DATA -
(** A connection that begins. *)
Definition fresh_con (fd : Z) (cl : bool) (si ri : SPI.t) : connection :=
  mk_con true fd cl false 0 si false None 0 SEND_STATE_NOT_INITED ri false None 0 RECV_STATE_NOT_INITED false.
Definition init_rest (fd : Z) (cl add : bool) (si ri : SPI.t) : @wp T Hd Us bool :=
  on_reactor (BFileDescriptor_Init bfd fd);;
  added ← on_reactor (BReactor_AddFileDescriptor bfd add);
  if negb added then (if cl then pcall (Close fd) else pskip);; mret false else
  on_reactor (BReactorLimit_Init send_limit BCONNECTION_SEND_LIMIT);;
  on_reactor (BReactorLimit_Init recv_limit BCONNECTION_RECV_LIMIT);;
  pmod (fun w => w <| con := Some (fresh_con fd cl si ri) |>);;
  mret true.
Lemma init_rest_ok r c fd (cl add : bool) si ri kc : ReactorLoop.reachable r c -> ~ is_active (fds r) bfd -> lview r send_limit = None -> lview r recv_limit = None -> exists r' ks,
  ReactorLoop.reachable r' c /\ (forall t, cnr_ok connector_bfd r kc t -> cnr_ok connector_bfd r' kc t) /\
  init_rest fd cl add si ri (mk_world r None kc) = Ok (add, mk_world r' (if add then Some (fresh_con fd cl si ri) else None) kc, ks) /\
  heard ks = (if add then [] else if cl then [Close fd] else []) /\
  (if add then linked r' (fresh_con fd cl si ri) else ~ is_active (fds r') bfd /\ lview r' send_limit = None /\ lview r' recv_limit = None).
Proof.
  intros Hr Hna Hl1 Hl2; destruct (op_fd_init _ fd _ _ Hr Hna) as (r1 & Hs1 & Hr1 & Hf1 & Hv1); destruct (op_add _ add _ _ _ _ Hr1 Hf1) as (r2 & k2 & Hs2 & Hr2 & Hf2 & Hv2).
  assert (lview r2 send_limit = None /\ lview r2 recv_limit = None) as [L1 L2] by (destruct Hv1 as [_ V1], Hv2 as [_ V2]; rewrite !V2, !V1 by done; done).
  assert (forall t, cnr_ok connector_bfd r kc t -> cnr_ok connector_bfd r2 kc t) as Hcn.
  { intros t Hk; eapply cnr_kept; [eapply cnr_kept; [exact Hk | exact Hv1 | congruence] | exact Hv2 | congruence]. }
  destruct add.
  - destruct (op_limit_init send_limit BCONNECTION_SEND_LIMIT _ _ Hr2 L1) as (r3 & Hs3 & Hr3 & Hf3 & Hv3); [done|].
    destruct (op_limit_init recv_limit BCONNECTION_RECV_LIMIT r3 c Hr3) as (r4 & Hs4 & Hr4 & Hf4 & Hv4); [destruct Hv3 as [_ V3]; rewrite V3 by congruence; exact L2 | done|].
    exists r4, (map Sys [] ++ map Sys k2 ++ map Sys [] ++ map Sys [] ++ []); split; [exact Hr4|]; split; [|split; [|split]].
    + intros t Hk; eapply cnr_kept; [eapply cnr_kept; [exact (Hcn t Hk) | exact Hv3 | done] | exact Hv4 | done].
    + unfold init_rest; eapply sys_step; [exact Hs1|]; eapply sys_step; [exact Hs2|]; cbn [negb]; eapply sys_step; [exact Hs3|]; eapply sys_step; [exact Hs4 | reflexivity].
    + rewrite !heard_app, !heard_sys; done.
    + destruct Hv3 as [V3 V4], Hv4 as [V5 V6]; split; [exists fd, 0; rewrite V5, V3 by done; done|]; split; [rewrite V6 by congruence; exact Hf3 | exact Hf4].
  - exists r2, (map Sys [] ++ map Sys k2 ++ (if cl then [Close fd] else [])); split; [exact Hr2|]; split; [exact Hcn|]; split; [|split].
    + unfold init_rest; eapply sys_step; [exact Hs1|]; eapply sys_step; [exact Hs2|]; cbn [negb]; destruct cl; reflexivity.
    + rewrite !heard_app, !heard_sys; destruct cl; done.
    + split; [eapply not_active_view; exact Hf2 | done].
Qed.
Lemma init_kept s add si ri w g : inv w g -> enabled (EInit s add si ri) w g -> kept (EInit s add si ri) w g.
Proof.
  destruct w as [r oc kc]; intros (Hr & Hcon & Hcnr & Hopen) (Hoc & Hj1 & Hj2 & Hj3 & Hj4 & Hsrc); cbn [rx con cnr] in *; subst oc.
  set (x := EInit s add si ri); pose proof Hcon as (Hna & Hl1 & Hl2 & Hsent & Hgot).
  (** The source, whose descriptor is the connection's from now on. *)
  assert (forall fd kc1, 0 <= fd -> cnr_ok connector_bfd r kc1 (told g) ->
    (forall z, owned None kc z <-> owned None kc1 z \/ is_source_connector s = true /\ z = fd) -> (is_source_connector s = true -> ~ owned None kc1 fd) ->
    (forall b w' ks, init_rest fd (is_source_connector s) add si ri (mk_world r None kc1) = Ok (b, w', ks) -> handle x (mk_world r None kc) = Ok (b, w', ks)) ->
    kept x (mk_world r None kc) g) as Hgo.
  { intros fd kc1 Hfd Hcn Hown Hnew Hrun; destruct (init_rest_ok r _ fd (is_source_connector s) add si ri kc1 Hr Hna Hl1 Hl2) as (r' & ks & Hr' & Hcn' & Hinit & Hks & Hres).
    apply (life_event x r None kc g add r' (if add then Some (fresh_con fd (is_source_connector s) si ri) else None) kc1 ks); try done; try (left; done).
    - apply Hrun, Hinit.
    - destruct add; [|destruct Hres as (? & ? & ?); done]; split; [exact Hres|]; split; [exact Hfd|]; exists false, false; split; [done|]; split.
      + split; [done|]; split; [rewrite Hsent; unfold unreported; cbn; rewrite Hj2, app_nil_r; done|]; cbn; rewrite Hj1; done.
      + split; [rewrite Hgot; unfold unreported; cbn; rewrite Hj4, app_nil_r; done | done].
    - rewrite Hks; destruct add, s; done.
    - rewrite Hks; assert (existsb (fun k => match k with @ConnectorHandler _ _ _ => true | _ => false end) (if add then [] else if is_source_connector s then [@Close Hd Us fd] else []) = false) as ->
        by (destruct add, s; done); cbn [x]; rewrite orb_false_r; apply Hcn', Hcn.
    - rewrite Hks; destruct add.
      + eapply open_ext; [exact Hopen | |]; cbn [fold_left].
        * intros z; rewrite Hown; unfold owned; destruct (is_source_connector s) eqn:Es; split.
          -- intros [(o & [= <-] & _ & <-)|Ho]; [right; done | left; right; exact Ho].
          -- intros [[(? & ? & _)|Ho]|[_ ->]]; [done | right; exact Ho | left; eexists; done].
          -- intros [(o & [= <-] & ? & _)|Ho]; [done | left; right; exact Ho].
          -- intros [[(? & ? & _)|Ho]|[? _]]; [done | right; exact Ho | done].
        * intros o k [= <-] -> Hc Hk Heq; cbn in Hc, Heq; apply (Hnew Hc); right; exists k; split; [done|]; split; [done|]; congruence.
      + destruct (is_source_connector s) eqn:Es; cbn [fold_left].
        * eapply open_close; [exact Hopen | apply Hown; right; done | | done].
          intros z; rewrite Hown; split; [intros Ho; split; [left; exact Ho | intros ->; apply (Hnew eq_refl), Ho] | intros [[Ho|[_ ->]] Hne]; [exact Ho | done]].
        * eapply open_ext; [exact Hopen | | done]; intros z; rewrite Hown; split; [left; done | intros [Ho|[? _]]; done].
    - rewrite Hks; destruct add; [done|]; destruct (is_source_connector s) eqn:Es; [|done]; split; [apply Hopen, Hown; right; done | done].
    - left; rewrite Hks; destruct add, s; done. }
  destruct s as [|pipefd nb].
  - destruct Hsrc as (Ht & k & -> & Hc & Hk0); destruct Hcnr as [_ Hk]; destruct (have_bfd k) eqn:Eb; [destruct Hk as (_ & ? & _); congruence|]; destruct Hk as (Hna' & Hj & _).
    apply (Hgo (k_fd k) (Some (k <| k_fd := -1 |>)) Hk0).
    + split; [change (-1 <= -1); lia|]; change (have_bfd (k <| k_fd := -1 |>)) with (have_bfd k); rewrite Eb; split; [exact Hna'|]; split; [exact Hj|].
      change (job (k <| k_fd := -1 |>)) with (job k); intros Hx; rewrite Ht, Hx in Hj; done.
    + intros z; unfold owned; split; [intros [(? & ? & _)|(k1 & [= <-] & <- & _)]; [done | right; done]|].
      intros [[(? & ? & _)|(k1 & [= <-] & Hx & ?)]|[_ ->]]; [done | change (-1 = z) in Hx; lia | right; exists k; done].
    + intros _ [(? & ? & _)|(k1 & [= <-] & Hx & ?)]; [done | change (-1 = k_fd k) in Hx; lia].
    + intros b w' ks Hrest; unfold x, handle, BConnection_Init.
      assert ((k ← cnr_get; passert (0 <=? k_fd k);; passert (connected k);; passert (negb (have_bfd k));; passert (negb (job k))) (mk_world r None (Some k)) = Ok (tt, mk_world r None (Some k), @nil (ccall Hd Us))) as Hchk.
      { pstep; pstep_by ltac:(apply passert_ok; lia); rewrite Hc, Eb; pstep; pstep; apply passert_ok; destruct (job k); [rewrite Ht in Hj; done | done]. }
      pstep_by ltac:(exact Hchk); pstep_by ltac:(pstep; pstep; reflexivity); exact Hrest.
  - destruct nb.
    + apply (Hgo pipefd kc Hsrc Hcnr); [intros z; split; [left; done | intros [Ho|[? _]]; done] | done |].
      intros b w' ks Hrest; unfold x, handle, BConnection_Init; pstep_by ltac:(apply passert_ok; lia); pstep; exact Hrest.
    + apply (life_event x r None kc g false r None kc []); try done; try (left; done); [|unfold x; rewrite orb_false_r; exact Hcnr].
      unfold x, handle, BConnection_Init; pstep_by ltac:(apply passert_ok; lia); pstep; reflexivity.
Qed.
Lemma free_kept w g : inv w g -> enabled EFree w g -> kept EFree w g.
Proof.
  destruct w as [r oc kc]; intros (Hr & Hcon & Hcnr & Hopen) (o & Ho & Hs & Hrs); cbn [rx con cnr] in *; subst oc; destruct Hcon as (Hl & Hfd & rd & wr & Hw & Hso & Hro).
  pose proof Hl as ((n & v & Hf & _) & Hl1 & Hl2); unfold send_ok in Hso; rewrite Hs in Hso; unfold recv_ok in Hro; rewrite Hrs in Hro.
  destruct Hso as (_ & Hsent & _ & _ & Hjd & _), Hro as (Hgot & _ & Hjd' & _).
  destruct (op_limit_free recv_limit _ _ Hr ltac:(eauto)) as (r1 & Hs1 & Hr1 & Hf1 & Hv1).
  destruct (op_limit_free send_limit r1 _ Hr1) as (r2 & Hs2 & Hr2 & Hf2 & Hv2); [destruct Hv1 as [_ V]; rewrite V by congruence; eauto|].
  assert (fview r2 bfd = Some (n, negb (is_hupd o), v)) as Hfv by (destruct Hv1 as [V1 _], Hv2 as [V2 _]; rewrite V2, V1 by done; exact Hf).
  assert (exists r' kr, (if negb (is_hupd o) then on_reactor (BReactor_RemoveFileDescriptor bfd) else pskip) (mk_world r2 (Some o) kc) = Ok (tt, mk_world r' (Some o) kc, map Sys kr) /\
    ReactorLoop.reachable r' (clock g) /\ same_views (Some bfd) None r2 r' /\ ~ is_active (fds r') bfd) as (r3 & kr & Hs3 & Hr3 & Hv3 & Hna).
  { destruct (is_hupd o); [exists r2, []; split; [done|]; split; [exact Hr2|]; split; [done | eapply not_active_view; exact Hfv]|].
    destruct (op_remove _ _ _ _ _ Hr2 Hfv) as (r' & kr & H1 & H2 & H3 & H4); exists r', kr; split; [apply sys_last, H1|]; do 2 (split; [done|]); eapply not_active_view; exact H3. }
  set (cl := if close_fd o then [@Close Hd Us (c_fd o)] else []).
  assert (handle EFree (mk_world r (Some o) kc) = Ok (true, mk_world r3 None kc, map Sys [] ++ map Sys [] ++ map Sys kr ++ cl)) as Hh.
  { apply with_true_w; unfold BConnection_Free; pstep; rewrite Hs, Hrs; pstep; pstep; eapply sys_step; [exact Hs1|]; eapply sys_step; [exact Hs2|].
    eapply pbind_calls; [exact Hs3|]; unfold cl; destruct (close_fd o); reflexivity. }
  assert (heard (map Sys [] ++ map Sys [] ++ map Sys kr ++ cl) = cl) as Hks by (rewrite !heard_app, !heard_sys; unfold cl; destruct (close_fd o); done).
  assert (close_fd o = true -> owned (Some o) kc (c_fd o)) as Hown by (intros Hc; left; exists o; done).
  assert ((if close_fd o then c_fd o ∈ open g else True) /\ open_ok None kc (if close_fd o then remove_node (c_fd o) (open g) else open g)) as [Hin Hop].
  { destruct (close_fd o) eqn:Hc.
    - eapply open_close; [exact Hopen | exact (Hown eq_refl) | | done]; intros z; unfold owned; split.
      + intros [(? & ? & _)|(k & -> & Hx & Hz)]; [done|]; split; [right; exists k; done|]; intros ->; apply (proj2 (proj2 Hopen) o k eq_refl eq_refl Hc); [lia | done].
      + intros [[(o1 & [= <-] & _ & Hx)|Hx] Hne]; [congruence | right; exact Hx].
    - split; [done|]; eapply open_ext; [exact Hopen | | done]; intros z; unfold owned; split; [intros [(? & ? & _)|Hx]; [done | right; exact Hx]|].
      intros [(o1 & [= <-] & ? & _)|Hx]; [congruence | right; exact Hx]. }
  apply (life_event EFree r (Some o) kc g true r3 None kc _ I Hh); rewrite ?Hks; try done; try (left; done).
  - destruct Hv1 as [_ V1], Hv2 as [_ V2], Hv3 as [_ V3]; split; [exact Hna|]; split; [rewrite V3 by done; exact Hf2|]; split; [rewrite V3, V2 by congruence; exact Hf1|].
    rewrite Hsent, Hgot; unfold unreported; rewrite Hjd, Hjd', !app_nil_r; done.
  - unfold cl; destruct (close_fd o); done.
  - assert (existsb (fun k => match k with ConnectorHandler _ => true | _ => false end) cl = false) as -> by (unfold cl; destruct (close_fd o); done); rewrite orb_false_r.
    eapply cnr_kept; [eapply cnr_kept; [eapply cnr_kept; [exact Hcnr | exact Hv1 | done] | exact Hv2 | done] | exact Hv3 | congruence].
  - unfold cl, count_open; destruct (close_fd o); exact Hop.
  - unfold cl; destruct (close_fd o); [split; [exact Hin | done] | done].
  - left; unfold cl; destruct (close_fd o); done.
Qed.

TASK STATEMENT -
You are asked to count the lines of the records above in which the word "reflexivity" occurs, and to give only that number.

EXERCISE OUTPUT -
5